[New York Peasant by Wilfrid: August 13, 2012]
No, I'm afraid there's nothing edible at "Lunch Hour NYC," the big, free exhibit on the ground floor of the lion building. But there's plenty to see.
And a life-size hunk of a Horn & Hardat Automat to play with (both sides!). More you could not wish.
And rightly so, as you enter the cool back room to be greeted by life-size replicas of Chinese restaurants and sandwich bars. The show is pieced together from the staggering Buttolph bequest-based menu collection together with the usual riches from the manuscript and photograph stacks. My only complaint, indeed, was that some menus were buried so deep in display cases that they're hard to read -- especially the handwritten bills of fare of "yesteryear."
The exposition is historically based, moving from the modest chophouses and taverns of a century ago, through charitable lunches and the fabled automat, to the power lunch destinations of the '60s and '70s. Menus from The Forum of the Twelve Caesars are always worth marveling at (although the Four Seasons menu is actually from about the last time I ate there).

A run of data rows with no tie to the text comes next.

(** The [fullPrompt] of [processDirectly]. *)
Definition fullPromptSingle (text : string) (processedData : TabularData) : string :=
  text ++ dataHeading ++ renderRows processedData.

(** [processDirectly(prompt, rangeStr, includeHeaders)]: the alert it
    ends in. *)
Definition processDirectly (text rangeStr : string) (includeHeaders : bool)
    : World -> list Alert * World :=
  fun w =>
    match
      (values <- lift (sheetValues (Some rangeStr)) ;;
       let processedData := if includeHeaders then values else tl values in
       result <- callClaudeAPI P (fullPromptSingle text processedData) ;;
       lift (direct_writeResult result)) w
    with
    | (Normal _, w') =>
        ([AlertShown "Success" "Processing complete (fallback mode)"], w')
    | (Throw message, w') =>
        ([AlertShown "Error" ("Error processing data: " ++ message)], w')
    end.

(** [processWithCellMind()], given the answers to its three dialogs: the
    button and text of the prompt dialog and of the range dialog, and the
    button of the headers question. *)
Definition processWithCellMind (libraryAvailable : bool)
    (promptDialog rangeDialog : Button * string) (headersButton : Button)
    : World -> list Alert * World :=
  fun w =>
    if negb (truthyText (savedKey P))
    then ([AlertShown "Error" "Please configure your API key first"], w)
    else
      match fst promptDialog with
      | OK =>
          let text := trim (snd promptDialog) in
          if String.eqb text "" then ([AlertShown "Error" "Prompt cannot be empty"], w)
          else
            match fst rangeDialog with
            | OK =>
                let rangeStr := trim (snd rangeDialog) in
                let includeHeaders :=
                  match headersButton with YES => true | _ => false end in
                if libraryAvailable then
                  match
                    (result <- processCurrentSheet text
                                 (if String.eqb rangeStr "" then None else Some rangeStr)
                                 (Some includeHeaders) noOptions ;;
                     lift (lib_writeResult (response result))) w
                  with
                  | (Normal _, w') =>
                      ([AlertShown "Success" "Processing complete (library mode)"], w')
                  | (Throw message, w') =>
                      let (alerts, w'') :=
                        processDirectly text rangeStr includeHeaders w' in
                      (AlertShown "Library Error"
                         ("Error using library: " ++ message ++ LF
                          ++ "Switching to fallback mode...")
                       :: alerts, w'')
                  end
                else processDirectly text rangeStr includeHeaders w
            | _ => ([], w)
            end
      | _ => ([], w)
      end.

End SinglePrompt.

Arguments sheetValues {Sheet} ss dataRangeValues range.
Arguments processCurrentSheet P {Sheet} ss dataRangeValues text range includeHeaders opts.
Arguments processDirectly P {Sheet} ss dataRangeValues direct_writeResult text rangeStr includeHeaders.
Arguments processWithCellMind P {Sheet} ss dataRangeValues lib_writeResult direct_writeResult libraryAvailable promptDialog rangeDialog headersButton.

(* ================================================================== *)
(** * The prompt chain template *)
(* ================================================================== *)

(** The texts written to a sheet, latest first, each with the row and the
    column of its cell, both counted from 1. *)
Definition Cells : Type := list (Z * Z * string).

(** [getRange(cell).setValue(text)] *)
Definition setValue (row col : Z) (text : string) (c : Cells) : Cells :=
  (row, col, text) :: c.

Fixpoint setRowValues (row col : Z) (texts : list string) (c : Cells) : Cells :=
  match texts with
  | [] => c
  | t :: rest => setRowValues row (col + 1) rest (setValue row col t c)
  end.

(** [getRange(block).setValues(values)], the block's first cell being at
    [row] and [col]. *)
Fixpoint setValues (row col : Z) (values : list (list string)) (c : Cells) : Cells :=
  match values with
  | [] => c
  | texts :: rest => setValues (row + 1) col rest (setRowValues row col texts c)
  end.

(** The text of a cell: the latest one written, the empty text when none
    was. *)
Fixpoint cellText (c : Cells) (row col : Z) : string :=
  match c with
  | [] => EmptyString
  | (r, k, t) :: rest =>
      if (r =? row) && (k =? col) then t else cellText rest row col
  end.

(** The last row and the last column that hold a text. *)
Fixpoint lastRow (c : Cells) : Z :=
  match c with
  | [] => 0
  | (r, _, t) :: rest =>
      if String.eqb t "" then lastRow rest else Z.max r (lastRow rest)
  end.

Fixpoint lastColumn (c : Cells) : Z :=
  match c with
  | [] => 0
  | (_, k, t) :: rest =>
      if String.eqb t "" then lastColumn rest else Z.max k (lastColumn rest)
  end.

Definition upTo (n : Z) : list Z := map Z.of_nat (seq 1 (Z.to_nat n)).

(** [sheet.getDataRange().getValues()] of a sheet of texts: the block from
    A1 to the last row and the last column that hold a text. *)
Definition getDataRangeValues (c : Cells) : list (list Value) :=
  map (fun r => map (fun k => VString (cellText c r k)) (upTo (lastColumn c)))
      (upTo (lastRow c)).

Of personal interest was the similarity between American and English eating in the middle-to-late last century. We had most simple foods in common: steaks, chops, shellfish, soups and puddings. American additions: terrapin, I suppose (although we had turtles), hamburger sandwiches, and a liking for pot roasts rather than straightforward oven-roast meats.
One warning: eat before you go, for you will certainly be ready to eat a horse when you leave. And it's hard to get a nice piece of horse these days.
There's an online version of the exhibit here, and it runs through next February (but don't forget about it).